To mitigate this well-known problem and provide greater control over what is being executed within the application context, the project aims to build a knowledge base containing the behavioral models of scripts and vendors on the web.
About the Project
Web applications consist of various scripts, namely the original scripts from the application (1st party) and scripts from service providers (3rd party), which are external resources that the application depends on to perform specific tasks.
These resources are executed within the application context with the same privileges as the application’s original scripts. However, they are not directly maintained or controlled by the application developers, meaning attackers could exploit them to carry out malicious actions, such as collecting sensitive data.
This enables the creation of rulesets that determine the actions a specific vendor or script can perform in a web application - known as Script Fencing.
Inherent to this goal, three other objectives of the project can be highlighted:
Database Query Module
Implementing a module that enables querying the database using recognized scripts as input.
AI-Powered Script Classification
Utilizing Artificial Intelligence models to accurately identify and classify scripts.
Automatic Script Fencing Rules
Generating Script Fencing rules automatically.
Behaviors are defined as actions that occur on web pages, such as sending a network request, setting a cookie, and creating a form, among many others. The sequence in which these actions happen is also part of the behavioral model that is generated and stored. By recording these details, the behavioral model provides a comprehensive representation of the script's normal behavior, which can be used to detect deviations from expected patterns and identify potentially malicious activities.
Having an extensive collection of behavioral models enables matching the scripts’ behavioral models present in web applications with their corresponding models in the knowledge base, allowing the determination of which actions each script can perform within its context.
Enforce Licensing and Regulatory Compliance
The ORACLE solution aims to address the problem of automatically generating rules that can proactively block any behavior that does not fit the expected behavioral model of a vendor or script.
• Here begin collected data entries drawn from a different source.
(* ===== verification/Replay.v ===== *)
(** * The coins of a branch

    What the blocks of a branch leave of the ledger, one after the other from the
    first block on, and what a view does with a block that is known to be valid. *)
From stdpp Require Import fin_maps strings.
From Stdlib Require Import Lia ZArith.
From S2P Require Import Prelude Wire MsgTx ScriptError Taproot Tokenizer Standard Crypto SigCache SigHash Engine EngineExec ChainParams BlockIndex Subsidy RuleError TxRules Merkle Compress UtxoView Ledger ConnectBlock ConnectSpec UtxoStore SizeHelper UtxoCache UtxoCacheSpec Disconnect ChainView.

(** ** Steps are functions *)

Section steps.
Context `{HashFns}.
Implicit Types U W D : UtxoSet.

Lemma tx_step_det maturity h tx U cs fee W cs' fee' W' :
  tx_step maturity h tx U cs fee W → tx_step maturity h tx U cs' fee' W' → cs = cs' ∧ fee = fee' ∧ W = W'.
Proof.
  destruct 1 as [Hc|cs U1 fee Hc Ht]; inversion 1 as [Hc'|? U2 ? Hc' Ht']; subst; try congruence; [done|].
  rewrite Ht in Ht'. by simplify_eq.
Qed.

Lemma txs_step_det maturity h txs U css fees W css' fees' W' :
  txs_step maturity h txs U css fees W → txs_step maturity h txs U css' fees' W' → css = css' ∧ fees = fees' ∧ W = W'.
Proof.
  intros Hs. revert css' fees' W'. induction Hs as [U|tx txs U cs fee U1 css fees U2 Hs1 _ IH]; intros css' fees' W' Hs'.
  - by inversion Hs'.
  - inversion Hs' as [|? ? ? cs0 fee0 U1' css0 fees0 ? Hs1' Hs2']; subst.
    destruct (tx_step_det _ _ _ _ _ _ _ _ _ _ Hs1 Hs1') as (-> & -> & ->). by destruct (IH _ _ _ Hs2') as (-> & -> & ->).
Qed.

(** A coin was there or is an output of one of the transactions. *)
Lemma tx_step_origin maturity h tx U cs fee W op x :
  tx_step maturity h tx U cs fee W → W !! op = Some x → is_Some (U !! op) ∨ op_Hash op = TxHash tx.
Proof.
  intros Hs Hx. destruct (decide (op_Hash op = TxHash tx)) as [?|Hne]; [by right|left].
  destruct (U !! op) eqn:E; [done|]. destruct (tx_step_absent _ _ _ _ _ _ _ _ Hs E Hne). congruence.
Qed.

Lemma txs_step_origin maturity h txs U css fees W op x :
  txs_step maturity h txs U css fees W → W !! op = Some x →
  is_Some (U !! op) ∨ ∃ tx, tx ∈ txs ∧ op_Hash op = TxHash tx.
Proof.
  intros Hs Hx. revert Hx. induction Hs as [U|tx txs U cs fee U1 css fees U2 Hs1 _ IH]; intros Hx; [by left|].
  destruct (IH Hx) as [[y Hy]|(t & ? & ?)]; [|right; exists t; split; [by right|done]].
  destruct (tx_step_origin _ _ _ _ _ _ _ _ _ Hs1 Hy); [by left|]. right. exists tx. split; [by left|done].
Qed.

Lemma txs_step_heights maturity h txs U css fees W :
  txs_step maturity h txs U css fees W → 0 <= h < 2 ^ 31 → heights_ok U → heights_ok W.
Proof. induction 1 as [|? ? ? ? ? ? ? ? ? Hs _ IH]; [done|]. intros. apply IH; [done|]. by eapply tx_step_heights. Qed.
End steps.

(** ** Blocks that are known to be valid *)

Section valid.
Context `{HashFns}.
Implicit Types U W : UtxoSet.

Lemma spend_loop_spent view ins stxos view' stxos' :
  spend_loop view ins stxos = Ok (view', stxos') →
  bestHash view' = bestHash view ∧
  (∀ op, op ∈ PreviousOutPoint <$> ins → ∃ e, entries view' !! op = Some (Some (Spend e))) ∧
  (∀ op, op ∉ PreviousOutPoint <$> ins → entries view' !! op = entries view !! op).
Proof.
  revert view stxos. induction ins as [|ti ins IH]; intros view stxos; cbn [spend_loop fmap list_fmap].
  { intros [= <- <-]. split_and!; [done| |done]. by intros op ?%elem_of_nil. }
  destruct (LookupEntry view (PreviousOutPoint ti)) as [e|] eqn:El; [|done].
  intros (Hb & Hin & Hout)%IH. split_and!; [done| |].
  - intros op [->|Ho]%elem_of_cons; [|by apply Hin].
    destruct (decide (PreviousOutPoint ti ∈ PreviousOutPoint <$> ins)) as [?|Hni]; [by apply Hin|].
    exists e. rewrite Hout by done. cbn. apply lookup_insert_eq.
  - intros op [Hne Ho]%not_elem_of_cons. rewrite Hout by done. cbn. by apply lookup_insert_ne.
Qed.

(** A view takes a transaction of a step of the ledger along. *)
Lemma connect_tx_valid maturity h tx txs W cs fee W1 view U stxos view1 stxos1 :
  tx_step maturity h tx W cs fee W1 → wf_MsgTx tx →
  (∀ op, ¬ spendable_of (tx :: txs) op → stands_for view U W op) →
  view_connectTransaction view tx h stxos = Ok (view1, stxos1) →
  ∀ op, ¬ spendable_of txs op → stands_for view1 U W1 op.
Proof.
  intros Hs1 Hw Hst Hc.
  assert (Hrest : ∀ v V, (∀ op, spendable_out tx op = None → ¬ spendable_of (tx :: txs) op → stands_for v U V op) →
    (∀ op, entries view1 !! op = match spendable_out tx op with
       | Some o => Some (Some (created_entry (IsCoinBase tx) h o)) | None => entries v !! op end) →
    ∀ op, ¬ spendable_of txs op → stands_for view1 U (add_tx_coins h tx V) op).
  { intros v V Hv He op Hn. unfold stands_for. rewrite He, add_tx_coins_lookup.
    destruct (spendable_out tx op) as [o|] eqn:Es; [by rewrite created_coin|]. apply Hv; [done|].
    intros (t & o & [->|Hin]%elem_of_cons & Ho); [congruence|]. apply Hn. by exists t, o. }
  unfold view_connectTransaction in Hc. destruct Hs1 as [Hcb|cs V fee Hcb Ht _ _ _]; rewrite Hcb in Hc.
  - apply bind_ok in Hc as (v & Hv & [= -> <-]). destruct (AddTxOuts_eq view tx h Hw) as (v' & E & _ & He).
    assert (v' = view1) as -> by congruence. apply (Hrest view W); [|done]. intros op _ Hn. by apply Hst.
  - apply bind_ok in Hc as ([v s] & Hsp & Hc). apply bind_ok in Hc as (v2 & Hv & [= -> <-]).
    destruct (spend_loop_spent _ _ _ _ _ Hsp) as (_ & Hin & Hout).
    destruct (AddTxOuts_eq v tx h Hw) as (v' & E & _ & He). assert (v' = view1) as -> by congruence.
    apply (Hrest v V); [|done]. intros op _ Hn. unfold stands_for. rewrite (take_coins_lookup _ _ _ _ _ Ht).
    destruct (decide (op ∈ prevouts tx)) as [Ho|Ho]; [|rewrite Hout by done; by apply Hst].
    destruct (Hin op Ho) as (e & ->). cbn [coin_of]. by rewrite Spend_spent.
Qed.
Although the project focuses on this specific use case, it has unlimited growth potential, as it offers an updated database for various service providers that increases visibility over them and assists in decision-making.
The Oracle Project Partners
Jscrambler
Jscrambler, a global leader in Client-Side Protection and Compliance, serves as the principal co-promoter of this project, contributing its extensive expertise in securing client-side applications and monitoring behaviors in web environments. The project aims to improve the security of client-side applications by developing a prototype that monitors and classifies behaviors in web applications, identifying risks and potential threats using Artificial Intelligence.
In this context, Jscrambler will leverage its experience in analyzing and protecting web applications to support mapping interactions between resources and behaviors. This expertise will be key to enabling a detailed risk assessment and advancing the development of innovative solutions for detecting and mitigating security threats. Jscrambler’s contribution focuses on its deep understanding of JavaScript behaviors, runtime analysis, and risk classification, aligning with the project’s goal of providing actionable insights into client-side security.
By combining practical security applications with the project’s research objectives, Jscrambler will help deliver impactful results that strengthen the protection of client-side applications and advance both technical and academic outcomes. This includes supporting and disseminating results through academic theses, publications, and educational materials, reinforcing the project’s contribution to advancing security standards in web environments.
CCG/ZGDV Institute
With more than 30 years of experience as an interface between the research ecosystem and the business world, the CCG/ZGDV Institute is today one of the most renowned technology and innovation centers in Information and Communication Technologies (ICT). It focuses on applied research and technological innovation for the digital economy, designing and prototyping new processes, services, and high-value products in computer graphics, ubiquitous computing, human-machine interaction, and information engineering. The CCG/ZGDV's mission is to boost the growth and innovation of companies, organizations, and the economy in general, responding to global market challenges.